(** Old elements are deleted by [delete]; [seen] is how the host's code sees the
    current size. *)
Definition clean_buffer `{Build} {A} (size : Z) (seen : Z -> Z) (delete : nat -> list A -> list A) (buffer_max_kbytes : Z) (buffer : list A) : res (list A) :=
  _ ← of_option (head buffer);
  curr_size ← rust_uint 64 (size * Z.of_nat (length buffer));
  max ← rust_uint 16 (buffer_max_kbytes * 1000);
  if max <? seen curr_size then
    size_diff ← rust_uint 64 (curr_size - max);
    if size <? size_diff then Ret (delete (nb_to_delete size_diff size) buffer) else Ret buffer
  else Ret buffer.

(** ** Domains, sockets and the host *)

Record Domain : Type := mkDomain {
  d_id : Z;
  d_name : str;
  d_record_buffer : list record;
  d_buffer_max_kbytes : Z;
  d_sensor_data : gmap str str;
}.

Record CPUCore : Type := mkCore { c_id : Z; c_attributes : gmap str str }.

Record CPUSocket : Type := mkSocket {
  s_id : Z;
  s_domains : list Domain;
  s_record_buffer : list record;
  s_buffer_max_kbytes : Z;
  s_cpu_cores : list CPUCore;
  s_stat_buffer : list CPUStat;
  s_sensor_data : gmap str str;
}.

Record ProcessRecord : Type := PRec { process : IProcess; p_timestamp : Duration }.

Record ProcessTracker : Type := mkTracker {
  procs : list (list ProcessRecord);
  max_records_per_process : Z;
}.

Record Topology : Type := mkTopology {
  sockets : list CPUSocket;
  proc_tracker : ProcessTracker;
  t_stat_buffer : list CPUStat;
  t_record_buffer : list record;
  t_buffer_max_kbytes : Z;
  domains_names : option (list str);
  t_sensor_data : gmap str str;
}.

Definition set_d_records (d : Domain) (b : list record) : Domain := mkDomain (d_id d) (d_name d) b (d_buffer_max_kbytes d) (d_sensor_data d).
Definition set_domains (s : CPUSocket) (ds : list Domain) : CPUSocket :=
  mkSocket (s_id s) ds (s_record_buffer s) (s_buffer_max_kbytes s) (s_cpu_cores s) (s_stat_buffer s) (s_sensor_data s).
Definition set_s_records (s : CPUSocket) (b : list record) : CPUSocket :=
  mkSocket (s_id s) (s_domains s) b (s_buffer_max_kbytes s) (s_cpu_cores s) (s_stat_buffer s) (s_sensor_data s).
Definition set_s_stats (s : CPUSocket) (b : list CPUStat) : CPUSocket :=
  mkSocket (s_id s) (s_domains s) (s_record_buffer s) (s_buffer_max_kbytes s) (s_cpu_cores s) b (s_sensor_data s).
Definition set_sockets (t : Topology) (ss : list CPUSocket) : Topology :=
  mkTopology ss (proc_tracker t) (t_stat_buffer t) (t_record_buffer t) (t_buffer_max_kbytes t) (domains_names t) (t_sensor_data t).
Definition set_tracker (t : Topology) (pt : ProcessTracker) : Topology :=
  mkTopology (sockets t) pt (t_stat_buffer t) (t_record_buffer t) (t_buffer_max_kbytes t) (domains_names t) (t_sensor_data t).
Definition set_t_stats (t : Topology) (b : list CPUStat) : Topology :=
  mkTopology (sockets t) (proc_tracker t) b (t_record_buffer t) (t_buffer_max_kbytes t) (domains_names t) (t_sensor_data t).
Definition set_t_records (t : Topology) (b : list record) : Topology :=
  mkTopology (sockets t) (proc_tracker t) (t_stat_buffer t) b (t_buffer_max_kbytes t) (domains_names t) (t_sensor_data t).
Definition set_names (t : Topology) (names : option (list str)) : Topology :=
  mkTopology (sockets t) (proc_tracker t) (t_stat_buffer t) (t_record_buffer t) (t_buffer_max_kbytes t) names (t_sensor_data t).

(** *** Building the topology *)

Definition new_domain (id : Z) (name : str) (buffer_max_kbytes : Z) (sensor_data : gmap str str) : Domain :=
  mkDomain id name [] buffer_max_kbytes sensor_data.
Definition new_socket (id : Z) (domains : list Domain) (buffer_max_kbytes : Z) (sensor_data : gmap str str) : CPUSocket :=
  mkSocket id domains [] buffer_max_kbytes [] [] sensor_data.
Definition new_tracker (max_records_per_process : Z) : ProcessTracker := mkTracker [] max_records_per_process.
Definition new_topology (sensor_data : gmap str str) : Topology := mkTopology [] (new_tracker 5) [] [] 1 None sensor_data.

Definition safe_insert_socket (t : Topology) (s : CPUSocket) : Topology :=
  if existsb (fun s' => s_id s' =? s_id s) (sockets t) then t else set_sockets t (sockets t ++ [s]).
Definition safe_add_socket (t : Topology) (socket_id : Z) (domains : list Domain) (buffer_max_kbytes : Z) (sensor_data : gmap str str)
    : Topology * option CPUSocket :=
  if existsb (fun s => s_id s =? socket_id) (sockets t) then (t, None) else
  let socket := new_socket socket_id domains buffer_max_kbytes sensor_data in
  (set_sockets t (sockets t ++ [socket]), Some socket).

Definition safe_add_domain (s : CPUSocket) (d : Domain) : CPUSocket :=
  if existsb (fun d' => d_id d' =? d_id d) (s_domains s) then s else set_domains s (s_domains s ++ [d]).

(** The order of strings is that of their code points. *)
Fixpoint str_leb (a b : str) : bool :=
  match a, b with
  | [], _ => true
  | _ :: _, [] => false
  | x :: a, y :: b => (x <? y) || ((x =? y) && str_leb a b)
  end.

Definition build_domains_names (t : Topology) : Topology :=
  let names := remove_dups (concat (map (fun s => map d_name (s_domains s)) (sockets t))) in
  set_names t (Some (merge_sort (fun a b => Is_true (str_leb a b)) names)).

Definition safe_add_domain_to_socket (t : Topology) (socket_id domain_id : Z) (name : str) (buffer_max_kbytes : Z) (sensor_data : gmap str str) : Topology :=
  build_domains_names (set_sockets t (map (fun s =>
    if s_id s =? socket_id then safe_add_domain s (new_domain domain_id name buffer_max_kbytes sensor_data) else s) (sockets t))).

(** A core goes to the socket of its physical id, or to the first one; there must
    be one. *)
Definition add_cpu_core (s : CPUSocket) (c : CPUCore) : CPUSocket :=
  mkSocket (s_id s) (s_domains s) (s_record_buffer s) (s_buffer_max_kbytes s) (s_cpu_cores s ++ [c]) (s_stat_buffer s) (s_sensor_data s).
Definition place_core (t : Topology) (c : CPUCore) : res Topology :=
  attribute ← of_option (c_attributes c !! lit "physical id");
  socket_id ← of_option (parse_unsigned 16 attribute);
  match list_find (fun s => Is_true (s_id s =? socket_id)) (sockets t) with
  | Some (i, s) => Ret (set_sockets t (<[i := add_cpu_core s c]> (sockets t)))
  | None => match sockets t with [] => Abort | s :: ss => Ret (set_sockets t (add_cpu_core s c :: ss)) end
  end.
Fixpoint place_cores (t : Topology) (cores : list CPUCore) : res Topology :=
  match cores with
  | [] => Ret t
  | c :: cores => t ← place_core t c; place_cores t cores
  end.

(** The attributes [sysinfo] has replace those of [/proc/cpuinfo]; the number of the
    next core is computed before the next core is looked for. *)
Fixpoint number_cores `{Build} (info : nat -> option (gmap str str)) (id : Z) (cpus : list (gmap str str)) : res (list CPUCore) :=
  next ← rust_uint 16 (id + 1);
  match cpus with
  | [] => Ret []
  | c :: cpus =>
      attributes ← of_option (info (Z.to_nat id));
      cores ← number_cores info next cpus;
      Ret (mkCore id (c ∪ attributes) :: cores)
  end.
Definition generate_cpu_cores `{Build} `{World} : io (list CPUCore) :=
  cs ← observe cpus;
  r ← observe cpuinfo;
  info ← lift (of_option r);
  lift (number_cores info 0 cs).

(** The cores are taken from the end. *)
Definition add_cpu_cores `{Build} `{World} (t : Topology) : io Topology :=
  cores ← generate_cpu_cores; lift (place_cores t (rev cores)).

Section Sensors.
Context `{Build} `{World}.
::::::::
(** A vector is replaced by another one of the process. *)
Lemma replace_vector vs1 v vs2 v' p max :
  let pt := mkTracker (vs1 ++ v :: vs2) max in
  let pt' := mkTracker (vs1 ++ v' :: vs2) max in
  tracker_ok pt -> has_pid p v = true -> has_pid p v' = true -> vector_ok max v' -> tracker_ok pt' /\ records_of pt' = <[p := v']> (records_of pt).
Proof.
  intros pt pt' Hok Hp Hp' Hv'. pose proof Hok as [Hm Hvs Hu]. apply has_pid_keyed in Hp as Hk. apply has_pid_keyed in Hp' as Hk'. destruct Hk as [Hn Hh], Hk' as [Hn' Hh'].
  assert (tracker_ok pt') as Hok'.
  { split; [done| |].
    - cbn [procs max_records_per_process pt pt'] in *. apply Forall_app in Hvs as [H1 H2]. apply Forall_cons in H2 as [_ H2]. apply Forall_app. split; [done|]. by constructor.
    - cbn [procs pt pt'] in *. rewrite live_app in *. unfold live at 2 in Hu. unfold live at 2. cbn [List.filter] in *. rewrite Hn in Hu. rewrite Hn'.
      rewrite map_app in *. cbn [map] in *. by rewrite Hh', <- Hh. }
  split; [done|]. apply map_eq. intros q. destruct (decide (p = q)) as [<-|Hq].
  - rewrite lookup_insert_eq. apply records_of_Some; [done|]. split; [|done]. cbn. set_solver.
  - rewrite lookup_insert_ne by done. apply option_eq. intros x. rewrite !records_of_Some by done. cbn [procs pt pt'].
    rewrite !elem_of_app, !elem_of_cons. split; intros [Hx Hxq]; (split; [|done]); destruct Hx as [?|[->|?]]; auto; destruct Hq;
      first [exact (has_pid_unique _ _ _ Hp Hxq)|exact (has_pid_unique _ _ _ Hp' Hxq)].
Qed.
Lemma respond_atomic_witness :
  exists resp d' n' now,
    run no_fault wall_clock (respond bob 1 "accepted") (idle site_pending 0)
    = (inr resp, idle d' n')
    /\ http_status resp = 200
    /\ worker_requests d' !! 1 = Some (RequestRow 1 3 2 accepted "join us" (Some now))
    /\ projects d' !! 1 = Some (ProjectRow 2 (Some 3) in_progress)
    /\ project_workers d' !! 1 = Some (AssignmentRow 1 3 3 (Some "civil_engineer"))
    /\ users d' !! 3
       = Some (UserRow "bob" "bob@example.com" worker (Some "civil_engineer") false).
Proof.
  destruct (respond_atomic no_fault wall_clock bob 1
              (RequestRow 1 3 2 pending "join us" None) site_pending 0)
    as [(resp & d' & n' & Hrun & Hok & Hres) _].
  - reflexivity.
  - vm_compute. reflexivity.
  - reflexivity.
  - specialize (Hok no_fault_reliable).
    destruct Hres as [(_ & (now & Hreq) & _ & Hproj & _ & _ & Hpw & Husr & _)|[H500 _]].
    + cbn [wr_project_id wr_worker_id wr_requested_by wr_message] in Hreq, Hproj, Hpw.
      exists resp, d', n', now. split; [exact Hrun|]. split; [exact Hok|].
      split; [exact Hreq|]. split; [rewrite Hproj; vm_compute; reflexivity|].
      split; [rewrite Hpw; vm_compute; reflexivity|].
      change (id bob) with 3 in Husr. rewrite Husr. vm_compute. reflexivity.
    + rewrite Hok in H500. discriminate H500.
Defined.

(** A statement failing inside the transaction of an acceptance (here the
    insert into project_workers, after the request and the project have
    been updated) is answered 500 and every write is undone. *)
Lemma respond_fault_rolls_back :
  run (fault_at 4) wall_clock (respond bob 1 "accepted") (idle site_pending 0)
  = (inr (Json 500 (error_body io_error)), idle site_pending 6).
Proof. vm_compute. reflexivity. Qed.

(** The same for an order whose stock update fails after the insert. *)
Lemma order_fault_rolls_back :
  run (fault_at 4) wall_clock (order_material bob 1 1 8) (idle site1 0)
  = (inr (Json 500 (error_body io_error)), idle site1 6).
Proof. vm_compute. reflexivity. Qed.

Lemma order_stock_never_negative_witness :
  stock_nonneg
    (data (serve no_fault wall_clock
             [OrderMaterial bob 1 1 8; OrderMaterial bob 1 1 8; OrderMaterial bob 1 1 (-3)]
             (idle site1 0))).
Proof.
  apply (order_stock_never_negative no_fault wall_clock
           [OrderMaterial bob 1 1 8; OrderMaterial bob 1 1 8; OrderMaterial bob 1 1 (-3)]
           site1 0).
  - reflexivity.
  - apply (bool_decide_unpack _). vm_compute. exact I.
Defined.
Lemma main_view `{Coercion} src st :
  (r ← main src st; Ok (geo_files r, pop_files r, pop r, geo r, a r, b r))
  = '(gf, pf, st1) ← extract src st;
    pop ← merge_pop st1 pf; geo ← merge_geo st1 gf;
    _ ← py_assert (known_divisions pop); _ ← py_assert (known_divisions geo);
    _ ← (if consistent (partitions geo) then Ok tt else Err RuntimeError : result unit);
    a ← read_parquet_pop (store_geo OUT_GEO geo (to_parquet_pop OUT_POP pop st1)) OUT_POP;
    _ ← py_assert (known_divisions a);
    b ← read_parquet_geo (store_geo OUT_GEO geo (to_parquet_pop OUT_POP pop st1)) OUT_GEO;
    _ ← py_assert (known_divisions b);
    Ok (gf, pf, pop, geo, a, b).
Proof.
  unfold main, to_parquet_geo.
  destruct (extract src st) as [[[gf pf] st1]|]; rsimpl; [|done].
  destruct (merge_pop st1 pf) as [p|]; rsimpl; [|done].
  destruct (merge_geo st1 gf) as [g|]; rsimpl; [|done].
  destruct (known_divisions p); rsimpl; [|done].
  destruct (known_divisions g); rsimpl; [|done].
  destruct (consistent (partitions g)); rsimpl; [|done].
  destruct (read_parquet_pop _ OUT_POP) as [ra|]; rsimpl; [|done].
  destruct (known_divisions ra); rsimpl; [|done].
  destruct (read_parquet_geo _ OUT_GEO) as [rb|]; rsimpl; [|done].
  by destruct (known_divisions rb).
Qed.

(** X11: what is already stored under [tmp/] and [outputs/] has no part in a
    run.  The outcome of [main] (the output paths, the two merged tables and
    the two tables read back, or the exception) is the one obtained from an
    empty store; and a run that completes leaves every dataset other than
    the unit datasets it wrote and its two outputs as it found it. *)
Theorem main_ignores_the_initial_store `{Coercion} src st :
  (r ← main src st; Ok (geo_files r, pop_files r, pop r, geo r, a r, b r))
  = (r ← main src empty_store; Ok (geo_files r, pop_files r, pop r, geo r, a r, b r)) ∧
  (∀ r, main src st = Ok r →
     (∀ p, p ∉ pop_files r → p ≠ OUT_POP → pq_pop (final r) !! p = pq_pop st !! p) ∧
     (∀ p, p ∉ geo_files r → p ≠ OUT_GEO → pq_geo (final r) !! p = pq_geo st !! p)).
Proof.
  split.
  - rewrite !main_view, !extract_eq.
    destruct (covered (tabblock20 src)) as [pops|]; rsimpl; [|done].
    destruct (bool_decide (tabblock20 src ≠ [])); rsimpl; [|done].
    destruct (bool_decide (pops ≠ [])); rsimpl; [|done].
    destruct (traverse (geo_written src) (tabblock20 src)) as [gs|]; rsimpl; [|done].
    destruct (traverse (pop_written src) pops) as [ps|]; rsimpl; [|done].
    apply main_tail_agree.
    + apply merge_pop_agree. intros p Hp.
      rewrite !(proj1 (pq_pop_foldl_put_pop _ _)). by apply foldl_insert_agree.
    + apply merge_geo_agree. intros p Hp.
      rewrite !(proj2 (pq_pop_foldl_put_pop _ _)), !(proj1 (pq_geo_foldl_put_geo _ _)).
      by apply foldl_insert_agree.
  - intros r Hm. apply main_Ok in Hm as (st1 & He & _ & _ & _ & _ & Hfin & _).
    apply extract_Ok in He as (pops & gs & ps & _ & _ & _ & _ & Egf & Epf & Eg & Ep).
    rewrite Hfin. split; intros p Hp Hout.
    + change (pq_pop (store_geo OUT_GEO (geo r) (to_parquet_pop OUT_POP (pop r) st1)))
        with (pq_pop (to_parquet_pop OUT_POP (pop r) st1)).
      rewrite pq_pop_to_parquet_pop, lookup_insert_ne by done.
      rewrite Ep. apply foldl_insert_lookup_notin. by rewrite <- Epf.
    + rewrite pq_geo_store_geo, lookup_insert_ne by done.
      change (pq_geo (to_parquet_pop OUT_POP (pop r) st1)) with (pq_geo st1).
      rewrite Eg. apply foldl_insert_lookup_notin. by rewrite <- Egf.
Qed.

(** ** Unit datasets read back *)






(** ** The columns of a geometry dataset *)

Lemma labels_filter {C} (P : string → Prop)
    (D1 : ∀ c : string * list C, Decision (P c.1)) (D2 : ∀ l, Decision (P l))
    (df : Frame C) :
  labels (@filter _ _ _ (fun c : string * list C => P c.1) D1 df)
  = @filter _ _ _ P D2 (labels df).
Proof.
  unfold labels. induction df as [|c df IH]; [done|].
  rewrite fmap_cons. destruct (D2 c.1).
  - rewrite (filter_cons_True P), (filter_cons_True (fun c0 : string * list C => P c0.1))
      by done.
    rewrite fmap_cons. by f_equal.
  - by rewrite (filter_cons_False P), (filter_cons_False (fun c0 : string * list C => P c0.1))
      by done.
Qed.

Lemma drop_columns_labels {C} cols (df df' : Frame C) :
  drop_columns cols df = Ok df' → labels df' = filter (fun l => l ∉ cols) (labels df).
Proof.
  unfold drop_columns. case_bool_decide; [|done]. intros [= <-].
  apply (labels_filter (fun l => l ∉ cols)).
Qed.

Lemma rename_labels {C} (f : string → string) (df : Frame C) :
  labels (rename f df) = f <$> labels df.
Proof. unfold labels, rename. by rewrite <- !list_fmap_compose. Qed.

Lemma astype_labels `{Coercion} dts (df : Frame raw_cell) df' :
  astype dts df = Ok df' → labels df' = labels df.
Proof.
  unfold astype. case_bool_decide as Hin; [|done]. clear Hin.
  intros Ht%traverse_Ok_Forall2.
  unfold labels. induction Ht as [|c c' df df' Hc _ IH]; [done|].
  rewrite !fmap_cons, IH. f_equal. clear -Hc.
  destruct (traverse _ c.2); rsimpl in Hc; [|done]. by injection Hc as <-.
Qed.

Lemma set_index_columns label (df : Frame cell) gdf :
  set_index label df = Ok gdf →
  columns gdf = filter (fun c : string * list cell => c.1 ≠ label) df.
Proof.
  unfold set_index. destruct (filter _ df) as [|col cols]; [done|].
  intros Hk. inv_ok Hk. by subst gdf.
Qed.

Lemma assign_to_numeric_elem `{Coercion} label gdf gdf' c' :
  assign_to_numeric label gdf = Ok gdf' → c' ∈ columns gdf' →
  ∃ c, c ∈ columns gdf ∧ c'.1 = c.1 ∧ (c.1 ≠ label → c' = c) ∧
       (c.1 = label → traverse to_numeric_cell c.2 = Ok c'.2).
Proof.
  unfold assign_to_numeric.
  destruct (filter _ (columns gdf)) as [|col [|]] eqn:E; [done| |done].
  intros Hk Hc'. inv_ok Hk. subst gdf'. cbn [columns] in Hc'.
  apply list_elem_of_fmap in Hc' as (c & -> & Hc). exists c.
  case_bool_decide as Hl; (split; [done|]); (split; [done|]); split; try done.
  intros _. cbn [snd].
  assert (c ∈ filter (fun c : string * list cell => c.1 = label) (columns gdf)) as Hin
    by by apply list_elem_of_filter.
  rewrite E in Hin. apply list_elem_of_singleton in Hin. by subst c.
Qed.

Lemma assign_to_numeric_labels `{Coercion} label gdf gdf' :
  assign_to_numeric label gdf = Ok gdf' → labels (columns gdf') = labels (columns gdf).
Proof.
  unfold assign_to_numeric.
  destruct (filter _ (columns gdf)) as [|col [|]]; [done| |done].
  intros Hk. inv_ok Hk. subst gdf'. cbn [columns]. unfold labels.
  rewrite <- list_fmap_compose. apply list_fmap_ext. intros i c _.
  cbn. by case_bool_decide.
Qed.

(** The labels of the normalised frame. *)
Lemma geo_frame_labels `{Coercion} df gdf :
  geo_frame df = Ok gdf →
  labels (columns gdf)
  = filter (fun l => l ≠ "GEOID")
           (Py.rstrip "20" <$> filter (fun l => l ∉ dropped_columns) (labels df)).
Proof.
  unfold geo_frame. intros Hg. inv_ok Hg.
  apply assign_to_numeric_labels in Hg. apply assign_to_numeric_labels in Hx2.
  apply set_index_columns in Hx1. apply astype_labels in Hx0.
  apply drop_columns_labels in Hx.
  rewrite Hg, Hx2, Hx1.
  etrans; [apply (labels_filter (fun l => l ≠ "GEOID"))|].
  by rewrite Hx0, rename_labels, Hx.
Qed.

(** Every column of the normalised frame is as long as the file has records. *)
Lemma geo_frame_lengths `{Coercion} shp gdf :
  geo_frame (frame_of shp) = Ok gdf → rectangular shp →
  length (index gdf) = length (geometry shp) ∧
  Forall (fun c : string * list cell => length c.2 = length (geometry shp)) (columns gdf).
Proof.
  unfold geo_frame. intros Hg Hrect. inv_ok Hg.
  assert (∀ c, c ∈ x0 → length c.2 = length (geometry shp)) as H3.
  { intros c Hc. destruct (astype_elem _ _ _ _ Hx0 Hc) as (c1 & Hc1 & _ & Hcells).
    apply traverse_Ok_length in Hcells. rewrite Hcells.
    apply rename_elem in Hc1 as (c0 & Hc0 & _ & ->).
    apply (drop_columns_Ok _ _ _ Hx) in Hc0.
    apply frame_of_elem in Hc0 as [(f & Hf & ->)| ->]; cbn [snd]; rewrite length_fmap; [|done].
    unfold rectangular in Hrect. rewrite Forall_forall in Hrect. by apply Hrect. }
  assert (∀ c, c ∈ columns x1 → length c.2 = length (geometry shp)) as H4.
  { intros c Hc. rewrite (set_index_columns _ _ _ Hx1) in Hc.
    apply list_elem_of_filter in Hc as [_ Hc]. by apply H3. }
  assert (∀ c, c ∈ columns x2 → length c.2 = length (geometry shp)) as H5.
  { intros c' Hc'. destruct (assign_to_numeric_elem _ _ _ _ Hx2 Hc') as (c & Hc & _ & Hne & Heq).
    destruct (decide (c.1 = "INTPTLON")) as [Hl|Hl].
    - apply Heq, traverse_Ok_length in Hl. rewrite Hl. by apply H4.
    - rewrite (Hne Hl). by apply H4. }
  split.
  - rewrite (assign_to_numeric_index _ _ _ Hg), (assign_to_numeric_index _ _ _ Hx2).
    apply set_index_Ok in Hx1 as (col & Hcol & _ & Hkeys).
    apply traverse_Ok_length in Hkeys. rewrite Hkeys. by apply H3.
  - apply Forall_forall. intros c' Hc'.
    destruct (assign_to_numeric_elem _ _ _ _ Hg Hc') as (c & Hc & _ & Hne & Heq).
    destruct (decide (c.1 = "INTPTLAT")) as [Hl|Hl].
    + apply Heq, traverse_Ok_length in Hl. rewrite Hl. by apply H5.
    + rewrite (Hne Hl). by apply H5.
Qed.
::::::::
Assigned task.
Using the entries above, extract exactly the span from the line with "extract src st;" to the line with "destruct (traverse (geo_written", both lines included; leave out everything else.

Task result.
  = '(gf, pf, st1) ← extract src st;
    pop ← merge_pop st1 pf; geo ← merge_geo st1 gf;
    _ ← py_assert (known_divisions pop); _ ← py_assert (known_divisions geo);
    _ ← (if consistent (partitions geo) then Ok tt else Err RuntimeError : result unit);
    a ← read_parquet_pop (store_geo OUT_GEO geo (to_parquet_pop OUT_POP pop st1)) OUT_POP;
    _ ← py_assert (known_divisions a);
    b ← read_parquet_geo (store_geo OUT_GEO geo (to_parquet_pop OUT_POP pop st1)) OUT_GEO;
    _ ← py_assert (known_divisions b);
    Ok (gf, pf, pop, geo, a, b).
Proof.
  unfold main, to_parquet_geo.
  destruct (extract src st) as [[[gf pf] st1]|]; rsimpl; [|done].
  destruct (merge_pop st1 pf) as [p|]; rsimpl; [|done].
  destruct (merge_geo st1 gf) as [g|]; rsimpl; [|done].
  destruct (known_divisions p); rsimpl; [|done].
  destruct (known_divisions g); rsimpl; [|done].
  destruct (consistent (partitions g)); rsimpl; [|done].
  destruct (read_parquet_pop _ OUT_POP) as [ra|]; rsimpl; [|done].
  destruct (known_divisions ra); rsimpl; [|done].
  destruct (read_parquet_geo _ OUT_GEO) as [rb|]; rsimpl; [|done].
  by destruct (known_divisions rb).
Qed.

(** X11: what is already stored under [tmp/] and [outputs/] has no part in a
    run.  The outcome of [main] (the output paths, the two merged tables and
    the two tables read back, or the exception) is the one obtained from an
    empty store; and a run that completes leaves every dataset other than
    the unit datasets it wrote and its two outputs as it found it. *)
Theorem main_ignores_the_initial_store `{Coercion} src st :
  (r ← main src st; Ok (geo_files r, pop_files r, pop r, geo r, a r, b r))
  = (r ← main src empty_store; Ok (geo_files r, pop_files r, pop r, geo r, a r, b r)) ∧
  (∀ r, main src st = Ok r →
     (∀ p, p ∉ pop_files r → p ≠ OUT_POP → pq_pop (final r) !! p = pq_pop st !! p) ∧
     (∀ p, p ∉ geo_files r → p ≠ OUT_GEO → pq_geo (final r) !! p = pq_geo st !! p)).
Proof.
  split.
  - rewrite !main_view, !extract_eq.
    destruct (covered (tabblock20 src)) as [pops|]; rsimpl; [|done].
    destruct (bool_decide (tabblock20 src ≠ [])); rsimpl; [|done].
    destruct (bool_decide (pops ≠ [])); rsimpl; [|done].
    destruct (traverse (geo_written src) (tabblock20 src)) as [gs|]; rsimpl; [|done].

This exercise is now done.